National Aeronautics and Space Administration

Glenn Research Center

Dr. George Schmidt

Human Exploration Using Real-Time Robotic Operations (HERRO)

July 2, 2012

On July 2, 2012, we were lucky enough to have Dr. George Schmidt come in and talk to us about the HERRO Mission to Mars. He got his B.S. and M.S. degrees in Mechanical Engineering from Stanford University, his M.S. degree in Aeronautics and Astronautics from the University of Washington, and his Ph.D. in Mechanical Engineering from the University of Alabama in Huntsville. He’s a member of the American Institute of Aeronautics and Astronautics, has authored over 70 publications (including 15 refereed publications), and served as Manager of the Propulsion Research Center at NASA’s Marshall Space Flight Center in Huntsville, Alabama. He’s also spent two years at NASA Headquarters, serving as the Program Executive for Nuclear Power Systems. Currently he is the Deputy Director of the Research and Technology Directorate at NASA Glenn Research Center in Cleveland, Ohio. Dr. Schmdit is now serving as the Acting Director of the Research and Technology Directorate.

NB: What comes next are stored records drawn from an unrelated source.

(** The members of a bracket expression, up to its closing bracket.
    A class escape cannot begin a range ([[\d-x]] is an error).  The
    order of the two ends of a range is that of their character codes;
    for bytes from 128 on it depends on the signedness of [char], so
    such a range is left [BUnsupported]. *)
Fixpoint parse_items (p : cstring) (acc : list class_item) {struct p}
  : bresult :=
  match p with
  | [] => BError
  | a :: p1 =>
      if ch a "]" then BOk (rev acc) p1
      else if ch a "\" then
        match p1 with
        | [] => BError
        | e :: p2 =>
            match class_escape e with
            | Some i =>
                match p2 with
                | d :: d' :: _ =>
                    if ch d "-" && negb (ch d' "]") then BError
                    else parse_items p2 (i :: acc)
                | _ => parse_items p2 (i :: acc)
                end
            | None =>
                match char_escape e with
                | None => BUnsupported
                | Some c =>
                    match p2 with
                    | d :: d' :: _ =>
                        if ch d "-" && negb (ch d' "]") then BUnsupported
                        else parse_items p2 (CChar c :: acc)
                    | _ => parse_items p2 (CChar c :: acc)
                    end
                end
            end
        end
      else
        match p1 with
        | d :: hi :: p3 =>
            if ch a "[" && (ch d ":" || ch d "." || ch d "=") then BUnsupported
            else if ch d "-" && negb (ch hi "]") then
              if ch hi "\" || ch hi "[" then BUnsupported
              else if (128 <=? nat_of_ascii a) || (128 <=? nat_of_ascii hi)
              then BUnsupported
              else if nat_of_ascii a <=? nat_of_ascii hi
                   then parse_items p3 (CRange a hi :: acc)
                   else BError
            else parse_items p1 (CChar a :: acc)
        | _ => parse_items p1 (CChar a :: acc)
        end
  end.

(** A bracket expression after its opening bracket: whether it is
    negated, and its members. *)
Definition parse_bracket (p : cstring) : bool * bresult :=
  match p with
  | a :: p1 => if ch a "^" then (true, parse_items p1 [])
               else (false, parse_items p [])
  | [] => (false, BError)
  end.

(** At most one quantifier follows an atom. *)
Definition no_more (r : regex) (p : cstring) (g : nat) : presult :=
  match p with
  | q :: _ => if is_quantifier_char q then PUnsupported else POk r p g
  | [] => POk r p g
  end.

Definition quantify (r : regex) (p : cstring) (g : nat) : presult :=
  match p with
  | q :: p' =>
      if ch q "*" then no_more (Star r) p' g
      else if ch q "+" then no_more (Seq r (Star r)) p' g
      else if ch q "?" then no_more (Alt r Eps) p' g
      else if ch q "{" then PUnsupported
      else POk r p g
  | [] => POk r p g
  end.

(** [g] is the number of the next capturing group. *)
Fixpoint parse_disjunction (fuel : nat) (p : cstring) (g : nat)
  {struct fuel} : presult :=
  match fuel with
  | 0 => PFuel
  | S f =>
      match parse_alternative f p g with
      | POk r1 rest g1 =>
          match rest with
          | b :: p' =>
              if ch b "|" then
                match parse_disjunction f p' g1 with
                | POk r2 rest2 g2 => POk (Alt r1 r2) rest2 g2
                | e => e
                end
              else POk r1 rest g1
          | [] => POk r1 rest g1
          end
      | e => e
      end
  end
with parse_alternative (fuel : nat) (p : cstring) (g : nat)
  {struct fuel} : presult :=
  match fuel with
  | 0 => PFuel
  | S f =>
      match p with
      | [] => POk Eps p g
      | a :: _ =>
          if ch a "|" || ch a ")" then POk Eps p g
          else
            match parse_term f p g with
            | POk t rest g1 =>
                match parse_alternative f rest g1 with
                | POk r rest2 g2 => POk (Seq t r) rest2 g2
                | e => e
                end
            | e => e
            end
      end
  end
with parse_term (fuel : nat) (p : cstring) (g : nat)
  {struct fuel} : presult :=
  match fuel with
  | 0 => PFuel
  | S f =>
      match p with
      | [] => PError
      | a :: p1 =>
          if ch a "^" then POk Bol p1 g
          else if ch a "$" then POk Eol p1 g
          else if ch a "." then quantify (Sym AnyChar) p1 g
          else if is_quantifier_char a then PError
          else if ch a "]" || ch a "}" then PUnsupported
          else if ch a "\" then
            match p1 with
            | [] => PError
            | e :: p2 =>
                match class_escape e with
                | Some i => quantify (Sym (Bracket false [i])) p2 g
                | None =>
                    match char_escape e with
                    | Some c => quantify (Sym (One c)) p2 g
                    | None => PUnsupported
                    end
                end
            end
          else if ch a "[" then
            match parse_bracket p1 with
            | (neg, BOk items rest) => quantify (Sym (Bracket neg items)) rest g
            | (_, BError) => PError
            | (_, BUnsupported) => PUnsupported
            end
          else if ch a "(" then
            match p1 with
            | [] => PError
            | q :: p2 =>
                if ch q "?" then
                  match p2 with
                  | [] => PError
                  | m :: p3 =>
                      if ch m ":" then
                        match parse_disjunction f p3 g with
                        | POk r rest g1 =>
                            match rest with
                            | b :: rest' =>
                                if ch b ")" then quantify r rest' g1 else PError
                            | [] => PError
                            end
                        | e => e
                        end
                      else PUnsupported
                  end
                else
                  match parse_disjunction f p1 (S g) with
                  | POk r rest g1 =>
                      match rest with
                      | b :: rest' =>
                          if ch b ")" then quantify (Grp g r) rest' g1
                          else PError
                      | [] => PError
                      end
                  | e => e
                  end
            end
          else quantify (Sym (One a)) p1 g
      end
  end.

(** [std::regex r(p)]: the whole pattern must be consumed; what is left
    can only begin with an unmatched closing parenthesis. *)
Definition parse_fuel (p : cstring) : nat := 3 * length p + 3.

Definition regex_compile (p : cstring) : compiled :=
  match parse_disjunction (parse_fuel p) p 1 with
  | POk r [] _ => Compiled r
  | POk _ (_ :: _) _ => SyntaxError
  | PError => SyntaxError
  | PUnsupported => Unsupported
  | PFuel => Unsupported
  end.

(* ================================================================= *)
(** ** Regular expressions: [regex_replace] *)

(** The pieces of a replacement format string. *)
Inductive fmt_item : Type :=
| FLit (a : ascii)
| FGroup (n : nat)        (* $n, $nn *)
| FWhole                  (* $& *)
| FPrefix                 (* $` *)
| FSuffix.                (* $' *)

Definition digit_value (a : ascii) : nat := nat_of_ascii a - 48.

Fixpoint parse_format (f : cstring) {struct f} : list fmt_item :=
  match f with
  | [] => []
  | a :: f1 =>
      if ch a "$" then
        match f1 with
        | [] => [FLit a]
        | b :: f2 =>
            if ch b "$" then FLit b :: parse_format f2
            else if ch b "&" then FWhole :: parse_format f2
            else if ch b "`" then FPrefix :: parse_format f2
            else if ch b "'" then FSuffix :: parse_format f2
            else if is_digit b then
              match f2 with
              | d :: f3 =>
                  if is_digit d
                  then FGroup (10 * digit_value b + digit_value d) :: parse_format f3
                  else FGroup (digit_value b) :: parse_format f2
              | [] => [FGroup (digit_value b)]
              end
            else FLit a :: parse_format f1
        end
      else FLit a :: parse_format f1
  end.

(** [match_results::format]: group 0 is the whole match; a group that
    did not take part in the match is empty. *)
Fixpoint format (f : list fmt_item) (pre m suf : cstring) (c : caps)
  : cstring :=
  match f with
  | [] => []
  | FLit a :: f' => a :: format f' pre m suf c
  | FGroup 0 :: f' => m ++ format f' pre m suf c
  | FGroup n :: f' => group n c ++ format f' pre m suf c
  | FWhole :: f' => m ++ format f' pre m suf c
  | FPrefix :: f' => pre ++ format f' pre m suf c
  | FSuffix :: f' => suf ++ format f' pre m suf c
  end.

(** The text between two positions of the input, each given by the
    input that is left there. *)
Definition between (from to : cstring) : cstring :=
  firstn (length from - length to) from.

(** The [regex_iterator] loop of [regex_replace], from the input [cur]
    left after the previous match.  After an empty match the iterator
    first looks for a non-empty match at the same position, then moves
    on by one character. *)
Fixpoint replace_loop (fuel n0 : nat) (r : regex) (f : list fmt_item)
  (cur : cstring) {struct fuel} : cstring :=
  match fuel with
  | 0 => cur
  | S fuel' =>
      match search n0 r cur with
      | None => cur
      | Some (b, e, c) =>
          between cur b ++ format f (between cur b) (between b e) e c ++
          (if length e <? length b then replace_loop fuel' n0 r f e
           else
             match e with
             | [] => []
             | a :: e' =>
                 match rmatch n0 r e []
                         (fun s' c' =>
                            if length s' <? length e then Some (s', c')
                            else None) with
                 | Some (e2, c2) =>
                     format f [] (between e e2) e2 c2 ++
                     replace_loop fuel' n0 r f e2
                 | None => a :: replace_loop fuel' n0 r f e'
                 end
             end)
      end
  end.

(** [std::regex_replace(s, r, fmt)]. *)
Definition regex_replace (s : cstring) (r : regex) (fmt : cstring) : cstring :=
  replace_loop (S (length s)) (length s) r (parse_format fmt) s.

End Regex.
(** * java/java.go: module types for compiling Java for Android

    A shallow embedding of [java/java.go]: the boot-classpath policy, the
    declaration of dynamic dependencies, the collection of resolved
    dependencies, the build-action pipeline of [javaBase], the prebuilt
    module type and the module factories.

    Code that java.go calls but that lives elsewhere (builder.go,
    resources.go, the [common] package, [path/filepath], [pathtools]) is
    taken as a parameter, gathered in the class [BuildEnv]. *)

From Stdlib Require Import String List Bool Arith Lia.
Import ListNotations.
Open Scope string_scope.
Open Scope list_scope.

(** ** What java.go imports *)

(** javaBuilderFlags (builder.go), with the fields java.go writes. *)
Record javaBuilderFlags := {
  javacFlags : string;
  dxFlags : string;
  bootClasspath : string;
  classpath : string
}.

(** [jarSpec] is declared in builder.go; java.go only moves values of it
    around.  The other fields are the pure results of helpers called with a
    context: paths they return, not the rules they emit. *)
Class BuildEnv := {
  jarSpec : Type;
  (* filepath.Join, always called with two elements here *)
  filepath_Join : string -> string -> string;
  (* pathtools.PrefixPaths(paths, prefix) *)
  PrefixPaths : list string -> string -> list string;
  (* common.ExpandGlobs(ctx, srcFiles) *)
  ExpandGlobs : list string -> list string;
  (* ResourceDirsToJarSpecs(ctx, dirs) *)
  ResourceDirsToJarSpecs : list string -> list jarSpec;
  (* ctx.InstallFileName(subdir, name, srcFile): the installed path *)
  InstallFileName : string -> string -> string -> string;
  (* the values returned by the Transform* functions of builder.go *)
  classesOf : list string -> javaBuilderFlags -> list string -> jarSpec;
  classesJarOf : list jarSpec -> string -> string;
  jarjarOf : string -> string -> string;
  dexOf : string -> javaBuilderFlags -> string;
  javaLibOf : list jarSpec -> string -> string;
  prebuiltSpecsOf : string -> jarSpec * jarSpec
}.
(** * Flood-control-projects explorer: filter state, aggregation, table view, export

    A shallow embedding of the logic of
    [src/pages/flood-control-projects/table.tsx] and
    [src/pages/flood-control-projects/index.tsx], and the properties the
    specification states about it.

    Layout: [JS] models the language built-ins the pages call;
    [ExportPipeline] the export pipeline and the effects of the export
    handlers; [Table] and [Dashboard] follow the two source files; [Spec]
    holds the vocabulary of the specification; the lemmas come last, one
    section per part of the specification. *)

From Stdlib Require Import ZArith QArith String Ascii List Lia Permutation.
From stdpp Require Import base gmap strings list sorting.

Local Open Scope Z_scope.

(* ===================================================================== *)
(** * The JavaScript built-ins used by the pages *)
(* ===================================================================== *)

(** Strings are byte strings: the model covers text whose characters are
    single code units below 256, compared by code unit as JavaScript does.
    Numbers are exact rationals extended with the infinities and NaN: a
    numeric text stands for the rational it denotes and the rounding of
    doubles is not modelled, so statements about numbers are about values
    that doubles represent exactly, as amounts in whole pesos are. *)
Module JS.

(** ** Strings *)

(** The double-quote character, for template literals that contain it. *)
Definition dquote : string := String "034"%char EmptyString.

(** The code units [String.prototype.trim] strips, below 256: the white
    space TAB, VT, FF, SPACE and NO-BREAK SPACE (U+00A0) and the line
    terminators LF and CR. [parseFloat] and [Number] skip the same. *)
Definition isWhiteSpace (c : ascii) : bool :=
  match N_of_ascii c with
  | 9 | 10 | 11 | 12 | 13 | 32 | 160 => true
  | _ => false
  end%N.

Dr. Schmidt’s presentation discussed the possibility of exploring Mars using tele-presence robots operated from Orbit. This close range center of operations allows the operators to be within the “Cognitive Horizon” which facilitates real time operations. While the primary target site for this technology is Mars, Dr. Schmidt also described missions to Luna and Near Earth Objects. These missions consist of several stages with unmanned missions being launched prior to the crew departure. The unmanned missions would land at the prescribed landing sites and establish base camps for the robots. Manned crews would then be launched and eventually arrive in the orbit of the planet that is being explored. The crew capsule would orbit at Lagrangian points, areas where it does not take significant amounts of fuel to maintain orbit. This allows the crew to efficiently continue operations.

The robotic missions are advantageous with regards to planetary science. Current design reference missions to Mars place six crew members on the surface three times, exploring three different sites with around a one hundred mile radius. The robotic missions would send one crew capsule and still explore three sites with a one hundred mile radius. The proposed missions would reduce the number of required launches which, in turn, decreases the number of launches. The robots would have on board laboratories similar to the current rovers while still maintaining some of the dexterity and cognitive skills that are provided by a human. That being said, these robotic missions do not provide the emotional response that landing a man on Mars would. While there is no longer a space race, it would likely be easier to create a political climate where sending people to Mars is acceptable than it would be for engaging in robotic missions. However, robotic missions make an excellent stepping stone toward human exploration of the red planet.